24 thoughts on “Coisas que podem acontecer”

  1. Manuseavas um jornal.

    Caminhavas na direcção do Chiado, creio.

    Talvez sejas sempre portador de “ilhas dos amores” no olhar. Mas o cruzamento breve impossibilita-me a análise de um detalhe tão fino.

  2. Nesse caso, é com gosto que te solto do abraço da ilusão: não era eu, não o podia ser.

    O que me leva para a inevitável pergunta: quem imaginas que sou para me imaginares no Chiado?

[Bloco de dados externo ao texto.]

Lemma frame16_cons ff l :
  l <> [] -> frame16 (S ff) l = frame_block (take 16 l) ++ frame16 ff (drop 16 l).
Proof. destruct l; [done|reflexivity]. Qed.

Lemma length_frame16 ff l :
  l <> [] -> (List.length l <= 16 * ff)%nat ->
  (List.length l + 2 <= List.length (frame16 ff l))%nat.
Proof.
  revert l. induction ff as [|ff IH]; intros l Hne Hle.
  { destruct l; [done|simpl in Hle; lia]. }
  rewrite frame16_cons by done. rewrite length_app, length_frame_block, length_take.
  destruct (decide (List.length l <= 16)%nat).
  - lia.
  - assert (drop 16 l <> []) by (intros Hd; apply (f_equal List.length) in Hd;
      rewrite length_drop in Hd; simpl in Hd; lia).
    specialize (IH (drop 16 l) H). rewrite length_drop in IH. lia.
Qed.

Lemma mod16_sub16 n : (16 <= n)%nat -> ((n - 16) mod 16 = n mod 16)%nat.
Proof. intros. replace n with ((n - 16) + 1 * 16)%nat at 2 by lia. rewrite Nat.Div0.mod_add. done. Qed.

Lemma mod16_small n : (n <= 16)%nat -> (n mod 16 = 15)%nat <-> n = 15%nat.
Proof.
  intros H. destruct (Nat.eq_dec n 16) as [->|]; [done|]. rewrite Nat.mod_small by lia. done.
Qed.
(* ===== verification/DifVif.v ===== *)
(** M-Bus data records (metering_oms/div_vif_parser.rs): the DIF handlers
    that read a value, the VIF tables that name and scale it, and
    [parse_payload], the loop that walks a decrypted payload and fills a
    JSON map.  A Rust [fn] pointer ([DifHandler], [VifHandler]) is a Rocq
    function; [VifData] is a record; every index [start[i]] panics out of
    range, so a truncated record is an [RPanic], not an error.  Integer
    overflow is the panic of a debug build. *)

From S2P Require Import Prelude.

Module DifVif.

(** [parse_payload] cannot fail, it can only panic. *)
Abbreviation Never := Empty_set.
Abbreviation r := (res Never).

(** ** DIF handlers: [(bytes to skip, value read)] *)

Abbreviation DifHandler := (list byte -> nat -> r (nat * json)).

(** Little-endian composition of the bytes read, written as the handlers
    write it: [b0 | b1 << 8 | b2 << 16 | ...]. *)
Fixpoint le_combine (bs : list byte) : Z :=
  match bs with
  | [] => 0
  | b :: bs' => Z.lor (u8v b) (Z.shiftl (le_combine bs') 8)
  end.

(** [start[cur_pos]], ..., [start[cur_pos + n - 1]], each indexing panics. *)
Fixpoint read_bytes (start : list byte) (cur_pos n : nat) : r (list byte) :=
  match n with
  | O => ROk []
  | S n' => b <- at_idx start cur_pos ;; bs <- read_bytes start (S cur_pos) n' ;; ROk (b :: bs)
  end.

Definition dif_no_data : DifHandler := fun _ _ => ROk (0%nat, JStr "").

Definition dif_read_int (n : nat) : DifHandler := fun start cur_pos =>
  bs <- read_bytes start cur_pos n ;; ROk (n, JInt (le_combine bs)).

Definition dif_read_8bit_int : DifHandler := dif_read_int 1.
Definition dif_read_16bit_int : DifHandler := dif_read_int 2.
Definition dif_read_24bit_int : DifHandler := dif_read_int 3.
(** [Value::from(value as i64)]: a [u32] always fits. *)
Definition dif_read_32bit_int : DifHandler := dif_read_int 4.
Definition dif_read_48bit_int : DifHandler := dif_read_int 6.
Definition dif_read_64bit_int : DifHandler := dif_read_int 8.

(** The 8-digit BCD handler is a stub: it reads nothing and returns a
    constant string. *)
Definition dif_read_8digest_bcd : DifHandler := fun _ _ => ROk (4%nat, JStr "1111 1111").

(** [bcd_to_integer_sized]: bytes from the last to the first, two decimal
    digits per byte, high nibble first.  [high * 10 + low] is [u8]
    arithmetic and stays below 256. *)
Fixpoint bcd_fold (bs : list byte) (result : Z) : Z :=
  match bs with
  | [] => result
  | b :: bs' =>
      let high := Z.land (Z.shiftr (u8v b) 4) 0x0F in
      let low := Z.land (u8v b) 0x0F in
      bcd_fold bs' (result * 100 + (high * 10 + low))
  end.

Definition bcd_to_integer_sized (start : list byte) (cur_pos len : nat) : r Z :=
  bs <- read_bytes start cur_pos len ;; ROk (bcd_fold (rev bs) 0).

Definition dif_read_12digest_bcd : DifHandler := fun start cur_pos =>
  v <- bcd_to_integer_sized start cur_pos 4 ;; ROk (4%nat, JInt v).

(** The 32-bit real handler is a stub too: it returns [0.0]. *)
Definition dif_read_32bit_real : DifHandler := fun _ _ => ROk (4%nat, JFloat 0 0).

(** [get_dif_function]: the DIF byte selects the handler; the boolean
    says whether a VIF and a value follow. *)
Definition get_dif_function (start : list byte) (cur_pos : nat) : r (nat * DifHandler * bool) :=
  dif <- at_idx start cur_pos ;;
  ROk (match u8v dif with
       | 0x00 => (1%nat, dif_no_data, false)
       | 0x01 => (1%nat, dif_read_8bit_int, true)
       | 0x02 => (1%nat, dif_read_16bit_int, true)
       | 0x03 => (1%nat, dif_read_24bit_int, true)
       | 0x04 => (1%nat, dif_read_32bit_int, true)
       | 0x05 => (1%nat, dif_read_32bit_real, true)
       | 0x06 => (1%nat, dif_read_48bit_int, true)
       | 0x07 => (1%nat, dif_read_64bit_int, true)
       | 0x08 => (1%nat, dif_no_data, false)
       | 0x0C => (1%nat, dif_read_12digest_bcd, true)
       | 0xF0 => (1%nat, dif_read_8digest_bcd, true)
       | 0x2F => (1%nat, dif_no_data, false)
       | _ => (1%nat, dif_no_data, true)
       end).


(** ** VIF handlers *)

Abbreviation VifHandler := (Z -> json -> r json).

(** [Value::as_i64] on a number. *)
Definition json_as_i64 (v : json) : option Z :=
  match v with
  | JInt z => if (-2^63 <=? z) && (z <? 2^63) then Some z else None
  | _ => None
  end.

Definition join (l : list string) : string := String.concat "" l.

  3. Apenas referi o Chiado como sendo o sentido em que eventualmente podias caminhar.

    Mas isso também não interessa.

    Val!

  4. Pois, pois, essa parte do pêlo eu também penso que sei, Sinhã. Mas foi apenas uma curiosidade. Mas para a próxima, sim, não é a primeira vez que encontro o Val, garantidamente que vou meter-me com ele. Está claro que corro o risco de ser mal sucedida, paciência!

    A parte das cuecas, desconheço.

  5. Val é-me completamente fiel, carmen, e trata toda a gente com afeição. por isso, não receies meter-te. :-)

    (mas cuidado: quem morde não é Val, sou eu) :-D

  6. Bem, eu vinha dizer que gostei da ideia expressa no post, mas como parece que isto se tornou numa caça ao Val (?) eu cá digo que Val por Val só sei o Vaal como em Transvaal.